Ante la decisión del Juzgado Central de Vigilancia Penitenciaria, de rechazar la aplicación del art. 100.2, a los presos/as vascos, Marixol Iparragirre y Juán Ramon Karasatorre, la Red Ciudadana SARE, quiere mostrar su desacuerdo, junto la preocupación ante la argumentación sugerida por la autoridad judicial.
En primer lugar, esta decisión pone de manifiesto una actitud que poco tiene que ver con la justicia y mucho con la venganza promovida desde ámbitos judiciales, políticos y lobby mediáticos.
Denunciamos que mientras las Juntas de Tratamiento de los Centros Penitenciarios, conformadas por profesionales de diferentes disciplinas, estudian caso a caso y promueven o rechazan las progresiones de grado o aplicaciones del art.100.2, un juzgado de excepción como es la Audiencia Nacional, ubicado a 400 kms., de distancia, que desconoce el recorrido realizado por estos presos, procede a anular dichas decisiones, adoptadas en última instancia por la Administración Penitenciaria, aduciendo argumentos más políticos que judiciales.
Si bien es cierto que la decisión final ha sido adoptada por el Juez de Vigilancia, tiene un peso importante en ella, las presiones ejercidas por lobby que actúan a través de medios de comunicación, presionando para impedir que se aplique medidas de carácter ordinario a estos presos y presas.
Vaya, por tanto, nuestra denuncia pública, de la utilización política que se hace de todo ello, utilizando el dolor de las víctimas, para argumentar este tipo de decisiones.
La revancha no alivia el sufrimiento de ninguna víctima.
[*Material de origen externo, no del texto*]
Lemma uniq_length (l : list string) :
  forall seen : list string,
    (length (uniq seen l) <= length l)%nat
    /\ (length (uniq seen l) = length l <-> NoDup l /\ forall x, x ∈ l -> x ∉ seen).
Proof.
  induction l as [|y l IH]; intros seen; cbn [uniq].
  - split; [done|]. split; [intros _; split; [constructor|]|done].
    intros x Hx. by apply elem_of_nil in Hx.
  - destruct (decide (y ∈ seen)) as [Hy|Hy].
    + destruct (IH seen) as [Hle _]. split; [simpl; lia|]. split; [simpl; lia|].
      intros [_ Hfresh]. destruct (Hfresh y); [by left|done].
    + destruct (IH (y :: seen)) as [Hle Heq]. split; [simpl; lia|].
      simpl length. rewrite NoDup_cons. split.
      * intros Hlen. assert (length (uniq (y :: seen) l) = length l) as Hlen' by lia.
        apply Heq in Hlen' as [Hnd Hfresh]. split; [split; [|done]|].
        -- intros Hin. apply Hfresh in Hin. apply Hin. by left.
        -- intros x [->|Hx]%elem_of_cons; [done|].
           apply Hfresh in Hx. by apply not_elem_of_cons in Hx as [_ ?].
      * intros [[Hyl Hnd] Hfresh]. f_equal. apply Heq. split; [done|].
        intros x Hx. apply not_elem_of_cons. split; [by intros ->|].
        apply Hfresh. by right.
Qed.

(** X12: The book ids of the chat context: when genres are selected and the
    select of their books succeeds, the ids are the selected books and the
    genre books together, each once; in every other case (no genre, or that
    select failed) they are the selected books as stored, the failure going
    unnoticed. *)
Theorem allBookIds_spec (notebook : NotebookRow)
    (genreBooks : StoreResult (option (list string))) :
  let ids := allBookIds notebook genreBooks in
  let selected := default [] (selected_books notebook) in
  match selected_genres notebook, error genreBooks, data genreBooks with
  | Some (_ :: _), None, Some genreBookIds =>
      NoDup ids /\ forall x, x ∈ ids <-> x ∈ selected \/ x ∈ genreBookIds
  | _, _, _ => ids = selected
  end.
Proof.
  intros ids selected. subst ids selected. unfold allBookIds.
  destruct (selected_genres notebook) as [[|g gs]|]; [done| |done].
  destruct (error genreBooks); [done|]. destruct (data genreBooks) as [genreBookIds|]; [|done].
  split; [apply uniq_NoDup|]. intros x. rewrite uniq_elem, elem_of_app.
  split; [by intros [? _]|]. intros Hx. split; [done|]. apply not_elem_of_nil.
Qed.

(** X13: The source count shown for a notebook against the books its chat
    uses, when the hook and the edge function see the same selections of the
    notebook and the select of the genre books succeeds with the same list in
    both: the count is never smaller than the number of context ids, and when
    genres are selected the two agree exactly when no book is listed twice
    among the selected books and the genre books. *)
Theorem source_count_vs_context (n : Notebooks.Notebook) (row : NotebookRow)
    (hookGenreBooks : Notebooks.Notebook -> option (list string))
    (edgeGenreBooks : StoreResult (option (list string))) (genreBookIds : list string) :
  selected_books row = Notebooks.nb_selected_books n ->
  selected_genres row = Notebooks.nb_selected_genres n ->
  hookGenreBooks n = Some genreBookIds ->
  data edgeGenreBooks = Some genreBookIds ->
  error edgeGenreBooks = None ->
  let count := Notebooks.sources_count (Notebooks.withCount hookGenreBooks n) in
  let ids := allBookIds row edgeGenreBooks in
  let selected := default [] (selected_books row) in
  (length ids <= count)%nat
  /\ match selected_genres row with
     | Some (_ :: _) => length ids = count <-> NoDup (selected ++ genreBookIds)
     | _ => ids = selected /\ count = length selected
     end.
Proof.
  intros Hsel Hgenres Hhook Hdata Herror count ids selected. subst count ids selected.
  unfold Notebooks.withCount, allBookIds. cbn [Notebooks.sources_count].
  rewrite Hhook, Hdata, Herror, <- Hsel, <- Hgenres.
  destruct (selected_genres row) as [[|g gs]|];
    cbn [default from_option id length Nat.ltb Nat.leb];
    [split; [lia|split; [done|lia]]| |split; [lia|split; [done|lia]]].
  destruct (uniq_length (default [] (selected_books row) ++ genreBookIds) []) as [Hle Heq].
  rewrite length_app in Hle, Heq. split; [exact Hle|]. rewrite Heq.
  split; [by intros [? _]|]. intros Hnd. split; [done|]. intros x _. apply not_elem_of_nil.
Qed.

Lemma source_count_vs_context_witness :
  (length (allBookIds (mkNotebookRow (Some ["b1"; "b2"]) (Some ["poetry"]) "u1")
                      (mkStoreResult (Some ["b2"; "b3"]) None))
   <= Notebooks.sources_count
        (Notebooks.withCount (fun _ => Some ["b2"; "b3"])
           (Notebooks.mkNotebook "n1" "Reading" (Some ["b1"; "b2"]) (Some ["poetry"]))))%nat
  /\ (length (allBookIds (mkNotebookRow (Some ["b1"; "b2"]) (Some ["poetry"]) "u1")
                         (mkStoreResult (Some ["b2"; "b3"]) None))
      = Notebooks.sources_count
          (Notebooks.withCount (fun _ => Some ["b2"; "b3"])
             (Notebooks.mkNotebook "n1" "Reading" (Some ["b1"; "b2"]) (Some ["poetry"])))
      <-> NoDup (["b1"; "b2"] ++ ["b2"; "b3"])).
Proof.
  apply (source_count_vs_context
           (Notebooks.mkNotebook "n1" "Reading" (Some ["b1"; "b2"]) (Some ["poetry"]))
           (mkNotebookRow (Some ["b1"; "b2"]) (Some ["poetry"]) "u1")
           (fun _ => Some ["b2"; "b3"])
           (mkStoreResult (Some ["b2"; "b3"]) None)
           ["b2"; "b3"]); reflexivity.
Defined.

Lemma or_else_truthy (a d : JsVal) : truthy d = true -> truthy (or_else a d) = true.
Proof. intros Hd. unfold or_else. by destruct (truthy a) eqn:Ha. Qed.

Lemma or_else_null (a : JsVal) : or_else a JNull = JNull \/ truthy (or_else a JNull) = true.
Proof. unfold or_else. destruct (truthy a) eqn:Ha; [by right | by left]. Qed.

(** The [try] block of [send-chat-message], in full: it throws with the
    table untouched, or it appends the row made of the request's fields and
    the backend's reply and returns the success payload. *)
Lemma sendChatMessageBody_outcome (req : Request) (env : SendEnv) (tbl : list ChatRow) :
  (exists e, sendChatMessageBody req env tbl = (Throw e, tbl))
  \/ (exists j notebookId message backendResponse backendData row,
        json req = Return j
        /\ get j "notebookId" = Return notebookId
        /\ get j "message" = Return message
        /\ fetchResult env = Return backendResponse
        /\ ok backendResponse = true
        /\ fetch_json backendResponse = Return backendData
        /\ row_id row = JStr (insertedId env)
        /\ notebook_id row = notebookId /\ truthy notebookId = true
        /\ user_message row = message /\ truthy message = true
        /\ truthy (assistant_response row) = true
        /\ (row_citations row = JNull \/ truthy (row_citations row) = true)
        /\ sendChatMessageBody req env tbl
           = (Return (newResponse
                        (JObj [ ("success", JBool true); ("message", rowToJson row);
                                ("response", backendData) ])
                        None jsonHeaders),
              (tbl ++ [row])%list)).
Proof.
  unfold sendChatMessageBody, insertChatMessage, lift, throw.
  unfold mbind, mret, Handler_bind, Handler_ret.
  destruct (json req) as [j|] eqn:Hjson; [|eauto].
  destruct (get j "notebookId") as [notebookId|] eqn:Hgetnb; [|eauto].
  destruct (get j "message") as [message|] eqn:Hgetmsg; [|eauto].
  destruct (truthy notebookId) eqn:Hnb; cbn [negb orb]; [|eauto].
  destruct (truthy message) eqn:Hmsg; cbn [negb]; [|eauto].
  destruct (error (notebookResult env)) as [m|]; [eauto|].
  destruct (data (notebookResult env)) as [notebook|]; [|eauto].
  destruct (fetchResult env) as [backendResponse|] eqn:Hfetch; [|eauto].
  destruct (ok backendResponse) eqn:Hok; cbn [negb]; [|eauto].
  destruct (fetch_json backendResponse) as [backendData|] eqn:Hdata; [|eauto].
  destruct (get backendData "response") as [resp|]; [|eauto].
  destruct (get backendData "message") as [msg|]; [|eauto].
  destruct (get backendData "citations") as [cits|]; [|eauto].
  destruct (insertError env) as [m|]; [eauto|].
  right.
  exists j, notebookId, message, backendResponse, backendData,
    {| row_id := JStr (insertedId env); notebook_id := notebookId;
       user_message := message;
       assistant_response := or_else (or_else resp msg) (JStr "No response");
       row_citations := or_else cits JNull;
       timestamp := JStr (insertedTimestamp env) |}.
  repeat (split; [reflexivity || eassumption|]).
  cbn [assistant_response row_citations]. split; [by apply or_else_truthy|].
  split; [apply or_else_null|reflexivity].
Qed.
(** ** [_check_metadata_recursive] on conforming metadata *)

(** X6: [_check_metadata_recursive] logs nothing on metadata whose keys are all in the defaults, at every nesting level, and none of whose full keys is an unusual setting. *)
Theorem metadata_clean_no_findings : forall data problem default path l,
  md_clean data default path ->
  check_metadata_recursive problem data default path l = (Ok tt, l).
Proof.
  intros data. induction data as [es Hall | y Hy] using yaml_dict_ind;
    intros problem default path l Hc.
  - destruct default as [| | | | | des]; try destruct Hc.
    cbn [check_metadata_recursive].
    induction es as [|[k v] es IHes]; [reflexivity|].
    inversion Hall as [|? ? Hv_ind Hall']; subst. cbn [snd] in Hv_ind.
    destruct Hc as [(Hw & d & Hd & Hv) Hes].
    unfold bind at 1, md_key_step. rewrite Hw. unfold bind, py_contains, ret. rewrite Hd.
    destruct v as [| | | | | ves]; try (apply IHes; assumption).
    unfold py_getitem. rewrite Hd. unfold ret.
    rewrite (Hv_ind problem d (full_key_of path k) l Hv). apply IHes; assumption.
  - destruct y; try (exfalso; exact (Hy _ eq_refl)); cbn in Hc; destruct Hc.
Qed.

(** ** [display_warnings_errors] *)

Lemma report_go_items : forall fmt l last ks,
  filter (fun x => negb (is_header x)) (report_go fmt l last ks) =
  flat_map (fun k => map (item_line fmt k) (messages_for k l)) ks.
Proof.
  intros fmt l last ks. revert last. induction ks as [|k ks IH]; intros last; [reflexivity|].
  cbn [report_go flat_map]. rewrite !filter_app, IH.
  assert (Hi : forall ms, filter (fun x => negb (is_header x)) (map (item_line fmt k) ms) =
                          map (item_line fmt k) ms).
  { induction ms as [|e ms IHm]; [reflexivity|]. cbn [map filter].
    rewrite IHm. reflexivity. }
  rewrite Hi. destruct (match last with Some p => _ | None => false end); reflexivity.
Qed.

Lemma set_of_nodup_id : forall l, NoDup l -> set_of l = l.
Proof.
  intros l Hl. unfold set_of.
  assert (H : forall l acc, NoDup (acc ++ l) ->
                fold_left (fun acc w => set_add w acc) l acc = acc ++ l).
  { induction l0 as [|x l0 IH]; intros acc Hn; cbn [fold_left]; [rewrite app_nil_r; reflexivity|].
    unfold set_add at 2.
    destruct (str_in x acc) eqn:E.
    - exfalso. apply str_in_iff in E. apply NoDup_remove_2 in Hn. apply Hn.
      apply in_or_app. left. exact E.
    - rewrite IH; [rewrite <- app_assoc; reflexivity|]. rewrite <- app_assoc. exact Hn. }
  apply H. exact Hl.
Qed.

Lemma keys_of_string_log : forall sl, keys_of (string_log sl) = map fst sl.
Proof.
  unfold keys_of, string_log. induction sl as [|[k ms] sl IH]; [reflexivity|].
  cbn [map flat_map fst app]. rewrite IH. reflexivity.
Qed.

Lemma messages_for_string_log : forall sl k ms,
  NoDup (map fst sl) -> In (k, ms) sl -> messages_for k (string_log sl) = ms.
Proof.
  induction sl as [|[k' ms'] sl IH]; intros k ms Hn Hin; [destruct Hin|].
  unfold messages_for. cbn [string_log map find pyval_eqb].
  inversion Hn as [|? ? Hk Hn']; subst.
  destruct Hin as [Heq | Hin].
  - injection Heq as -> ->. rewrite str_eqb_refl. reflexivity.
  - destruct (str_eqb k' k) eqn:E.
    + apply str_eqb_eq in E. subst k'. exfalso. apply Hk.
      apply (in_map fst) in Hin. exact Hin.
    + apply IH; assumption.
Qed.

(** X3: for a log whose keys are distinct strings, [display_warnings_errors] writes the keys in sorted order, each once, and under them every logged message exactly once, in the order logged for its key. *)
Theorem display_report : forall fmt sl,
  NoDup (map fst sl) ->
  Sorted str_lt (sorted (map fst sl)) /\
  filter (fun x => negb (is_header x)) (display_lines fmt (string_log sl)) =
    flat_map (fun k => map (item_line fmt k) (messages_for k (string_log sl)))
      (sorted (map fst sl)) /\
  Permutation (filter (fun x => negb (is_header x)) (display_lines fmt (string_log sl)))
    (flat_map (fun '(k, ms) => map (item_line fmt k) ms) sl).
Proof.
  intros fmt sl Hn.
  destruct (sorted_set_strict _ Hn) as [Hs _].
  assert (Hd : filter (fun x => negb (is_header x)) (display_lines fmt (string_log sl)) =
    flat_map (fun k => map (item_line fmt k) (messages_for k (string_log sl)))
      (sorted (map fst sl))).
  { unfold display_lines. rewrite report_go_items, keys_of_string_log, set_of_nodup_id by exact Hn.
    reflexivity. }
  split; [exact Hs|]. split; [exact Hd|]. rewrite Hd.
  rewrite (Permutation_flat_map _ (sorted_perm (map fst sl))).
  assert (G : forall sl', incl sl' sl ->
    flat_map (fun k => map (item_line fmt k) (messages_for k (string_log sl))) (map fst sl') =
    flat_map (fun '(k, ms) => map (item_line fmt k) ms) sl').
  { induction sl' as [|[k ms] sl' IH]; intros Hi; [reflexivity|].
    cbn [map fst flat_map]. rewrite IH by (intros x Hx; apply Hi; right; exact Hx).
    rewrite (messages_for_string_log sl k ms Hn) by (apply Hi; left; reflexivity).
    reflexivity. }
  rewrite G by (intros x Hx; exact Hx). reflexivity.
Qed.
(** X6. In the order the repair loop walks the constraints, the left key
    of a constraint is written neither by that constraint nor by any later
    one: the left price a step reads is already final. *)
Theorem left_price_is_final_once_read
  (prices : price_table) (cs before after : list Constraint) (c : Constraint) :
  sorted (fun c => price_key_rank (left c)) (build_constraints prices) = Ok cs ->
  cs = before ++ c :: after ->
  Forall (fun c' => right c' <> left c) (c :: after).
Proof. apply sorted_constraints_order. Qed.

Lemma left_price_is_final_once_read_witness :
  Forall
    (fun c' =>
       right c'
       <> left (mkConstraint (grid_key "limited_casco" "basic" 100)
                  (grid_key "casco" "basic" 100)
                  "Casco must be more expensive than Limited Casco for the same variant and deductible"))
    [mkConstraint (grid_key "limited_casco" "basic" 100) (grid_key "casco" "basic" 100)
       "Casco must be more expensive than Limited Casco for the same variant and deductible"].
Proof.
  apply (left_price_is_final_once_read
           [(grid_key "casco" "basic" 100, 480);
            (grid_key "limited_casco" "basic" 100, 450);
            (mtpl_key, 500)]
           [mkConstraint mtpl_key (grid_key "limited_casco" "basic" 100)
              "MTPL must be cheaper than Limited Casco";
            mkConstraint (grid_key "limited_casco" "basic" 100)
              (grid_key "casco" "basic" 100)
              "Casco must be more expensive than Limited Casco for the same variant and deductible"]
           [mkConstraint mtpl_key (grid_key "limited_casco" "basic" 100)
              "MTPL must be cheaper than Limited Casco"]
           []).
  - vm_compute. reflexivity.
  - reflexivity.
Defined.
(** [scan_string s] reads a string body up to and including its closing
    quote; it returns the decoded string and the number of code units
    read. *)
Fixpoint scan_string (s : jsstring) : option (jsstring * nat) :=
  match s with
  | [] => None
  | c :: r =>
      if c =? 34 then Some ([], 1%nat)
      else if c =? 92 then
        match r with
        | [] => None
        | e :: r' =>
            if e =? 117 then
              match r' with
              | h1 :: h2 :: h3 :: h4 :: r'' =>
                  match hex4 h1 h2 h3 h4 with
                  | Some u => consumed 6 (scan_string r'') u
                  | None => None
                  end
              | _ => None
              end
            else
              match unescape e with
              | Some u => consumed 2 (scan_string r') u
              | None => None
              end
        end
      else if c <? 32 then None
      else consumed 1 (scan_string r) c
  end.

(** The longest run of decimal digits at the head of [s], as digit
    values, and what follows it. *)
Fixpoint span_digits (s : jsstring) : list N * jsstring :=
  match s with
  | [] => ([], [])
  | c :: r =>
      if is_digit c then
        let (ds, rest) := span_digits r in (c - 48 :: ds, rest)
      else ([], s)
  end.

Definition digits_value (ds : list N) : N :=
  fold_left (fun acc d => 10 * acc + d) ds 0.

(** [m * 10 ^ e] as a rational in lowest terms. *)
Definition scale10 (m e : Z) : Q :=
  if (0 <=? e)%Z then Qred (Qmake (m * 10 ^ e) 1)
  else Qred (Qmake m (Z.to_pos (10 ^ (- e)))).

(** [scan_number s] reads one number of the JSON grammar: an optional
    minus sign; an integer part, either a single 0 or digits that do
    not start with 0; an optional fraction, a dot and at least one
    digit; an optional exponent, e or E, an optional sign and at least
    one digit.  It returns the value and the number of code units
    read. *)
Definition scan_number (s : jsstring) : option (Q * nat) :=
  let (neg, s1) :=
    match s with
    | c :: r => if c =? 45 then (true, r) else (false, s)
    | [] => (false, s)
    end in
  let (ids, s2) := span_digits s1 in
  match ids with
  | [] => None
  | d :: ds =>
      if (d =? 0) && negb (Nat.eqb (length ds) 0) then None
      else
        let frac :=
          match s2 with
          | c :: r =>
              if c =? 46 then
                let (fds, r') := span_digits r in
                match fds with
                | [] => None
                | _ :: _ => Some (fds, r')
                end
              else Some ([], s2)
          | [] => Some ([], s2)
          end in
        match frac with
        | None => None
        | Some (fds, s3) =>
            let expo :=
              match s3 with
              | c :: r =>
                  if (c =? 101) || (c =? 69) then
                    let (eneg, r1) :=
                      match r with
                      | sg :: r0 =>
                          if sg =? 45 then (true, r0)
                          else if sg =? 43 then (false, r0)
                          else (false, r)
                      | [] => (false, r)
                      end in
                    let (eds, r2) := span_digits r1 in
                    match eds with
                    | [] => None
                    | _ :: _ =>
                        let e := Z.of_N (digits_value eds) in
                        Some (if eneg then (- e)%Z else e, r2)
                    end
                  else Some (0%Z, s3)
              | [] => Some (0%Z, s3)
              end in
            match expo with
            | None => None
            | Some (e, s4) =>
                let m := Z.of_N (digits_value (ids ++ fds)) in
                let m := if neg then (- m)%Z else m in
                Some (scale10 m (e - Z.of_nat (length fds)),
                      (length s - length s4)%nat)
            end
        end
  end.

Definition emit (t : token) (r : option (list token)) : option (list token) :=
  match r with
  | Some ts => Some (t :: ts)
  | None => None
  end.

(** The lexer walks the text once.  When a token of several code units
    has been read at the current position, [skip] counts the code units
    of it that are still to be passed over. *)
Fixpoint lex (skip : nat) (s : jsstring) : option (list token) :=
  match s with
  | [] => Some []
  | c :: r =>
      match skip with
      | S skip' => lex skip' r
      | O =>
          if is_ws c then lex 0 r
          else if c =? 123 then emit TLBrace (lex 0 r)
          else if c =? 125 then emit TRBrace (lex 0 r)
          else if c =? 91 then emit TLBracket (lex 0 r)
          else if c =? 93 then emit TRBracket (lex 0 r)
          else if c =? 58 then emit TColon (lex 0 r)
          else if c =? 44 then emit TComma (lex 0 r)
          else if c =? 34 then
            match scan_string r with
            | Some (str, n) => emit (TString str) (lex n r)
            | None => None
            end
          else if starts_with (js "true") s then emit TTrue (lex 3 r)
          else if starts_with (js "false") s then emit TFalse (lex 4 r)
          else if starts_with (js "null") s then emit TNull (lex 3 r)
          else if (c =? 45) || is_digit c then
            match scan_number s with
            | Some (q, n) => emit (TNumber q) (lex (Nat.pred n) r)
            | None => None
            end
          else None
      end
  end.

(** *** Parser *)

(** An enclosing container that waits for the value being read. *)
Inductive frame : Type :=
| FArray (acc : list value)
| FObject (acc : list (jsstring * value)) (key : jsstring).

(** Parser states, named by what may come next. *)
Inductive pstate : Type :=
| Start (stk : list frame)
| ArrFirst (stk : list frame)
| ArrNext (acc : list value) (stk : list frame)
| ObjFirst (stk : list frame)
| ObjKey (acc : list (jsstring * value)) (stk : list frame)
| ObjColon (acc : list (jsstring * value)) (key : jsstring) (stk : list frame)
| ObjNext (acc : list (jsstring * value)) (stk : list frame)
| Done (v : value).
(** C8: a call changes nothing but the heap, where it adds one dict and
    changes no object that was there; it writes nothing to standard
    output; when it raises, the state is as before.  What it returns or
    raises depends on the line only and is what [parse_dof_line] gives:
    in every state the call raises the same exception, or returns a
    reference to a new dict with the same contents, so two successive
    calls return distinct references to equal mappings. *)
Theorem parse_dof_line_pure (line : pystr) (w : Interp.world) :
  match Interp.parse_dof_line line w with
  | (Raise e, w1) =>
      w1 = w ∧ parse_dof_line line = Raise e ∧
      ∀ w', Interp.parse_dof_line line w' = (Raise e, w')
  | (Ok l1, w1) =>
      Interp.stdout w1 = Interp.stdout w ∧
      dom (Interp.heap w1) = {[l1]} ∪ dom (Interp.heap w) ∧
      Interp.heap w !! l1 = None ∧
      (∀ l, l ∈ dom (Interp.heap w) →
         Interp.heap w1 !! l = Interp.heap w !! l) ∧
      ∃ d, parse_dof_line line = Ok d ∧
        Interp.heap w1 !! l1 = Some d ∧
        (∀ w', ∃ l' w1', Interp.parse_dof_line line w' = (Ok l', w1') ∧
           Interp.heap w1' !! l' = Some d) ∧
        ∃ l2 w2, Interp.parse_dof_line line w1 = (Ok l2, w2) ∧
          l1 ≠ l2 ∧
          Interp.heap w2 !! l1 = Some d ∧ Interp.heap w2 !! l2 = Some d
  end.
Proof.
  rewrite parse_dof_line_run.
  destruct (parse_dof_line line) as [d|e] eqn:Hd; cbv zeta.
  - set (l1 := fresh (dom (Interp.heap w))).
    assert (l1 ∉ dom (Interp.heap w)) as Hl1 by apply is_fresh.
    split; [done|]. split; [apply dom_insert_L|].
    split; [by apply not_elem_of_dom|]. split.
    { intros l Hl. simpl. apply lookup_insert_ne. by intros ->. }
    exists d. split; [done|]. split; [apply lookup_insert_eq|]. split.
    { intros w'. eexists _, _. rewrite parse_dof_line_run, Hd.
      split; [reflexivity|]. apply lookup_insert_eq. }
    eexists _, _. rewrite parse_dof_line_run, Hd. split; [reflexivity|].
    cbv zeta. simpl.
    set (l2 := fresh (dom (<[l1 := d]> (Interp.heap w)))).
    assert (l2 ∉ dom (<[l1 := d]> (Interp.heap w))) as Hl2 by apply is_fresh.
    assert (l1 ≠ l2) as Hne.
    { intros Heq. apply Hl2. rewrite <- Heq, dom_insert_L. set_solver. }
    split; [done|]. split; [|apply lookup_insert_eq].
    rewrite lookup_insert_ne by done. apply lookup_insert_eq.
  - split; [done|]. split; [done|].
    intros w'. by rewrite parse_dof_line_run, Hd.
Qed.

Lemma parse_dof_line_pure_witness :
  ∃ l1 w1 l2 w2 d,
    Interp.parse_dof_line sample_line (Interp.World ∅ []) = (Ok l1, w1) ∧
    Interp.parse_dof_line sample_line w1 = (Ok l2, w2) ∧
    l1 ≠ l2 ∧ Interp.stdout w2 = [] ∧
    Interp.heap w2 !! l1 = Some d ∧ Interp.heap w2 !! l2 = Some d.
Proof.
  pose proof (parse_dof_line_pure sample_line (Interp.World ∅ [])) as H.
  destruct (Interp.parse_dof_line sample_line (Interp.World ∅ []))
    as [[l1|e] w1] eqn:Hcall.
  - destruct H as (Hout & _ & _ & _ & d & _ & _ & _ & l2 & w2 & Hcall2 & Hne
                   & H1 & H2).
    pose proof (parse_dof_line_pure sample_line w1) as H'.
    rewrite Hcall2 in H'. destruct H' as (Hout' & _).
    exists l1, w1, l2, w2, d. repeat split; try done.
    by rewrite Hout', Hout.
  - exfalso. rewrite parse_dof_line_run in Hcall.
    destruct (parse_dof_line_long sample_line) as (rec & Hrec & _);
      [vm_compute; lia|].
    by rewrite Hrec in Hcall.
Defined.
Las víctimas reivindican el reconocimiento de su dolor y la no utilización política del mismo. Dejemos a las víctimas en paz. Reconozcamos ese sufrimiento, como hace SARE de manera permanente.
A la sociedad vasca, le pedimos continuar dando pasos en favor de la paz y de la convivencia y esto solo puede alcanzarse desde una política penitenciaria humanista, alejada de la venganza y con un tratamiento digno a las víctimas de todas las violencias.
Continuaremos trabajando en la construcción de un futuro compartido por el conjunto de la sociedad vasca, con una apuesta decidida por la paz, la resolución y la convivencia.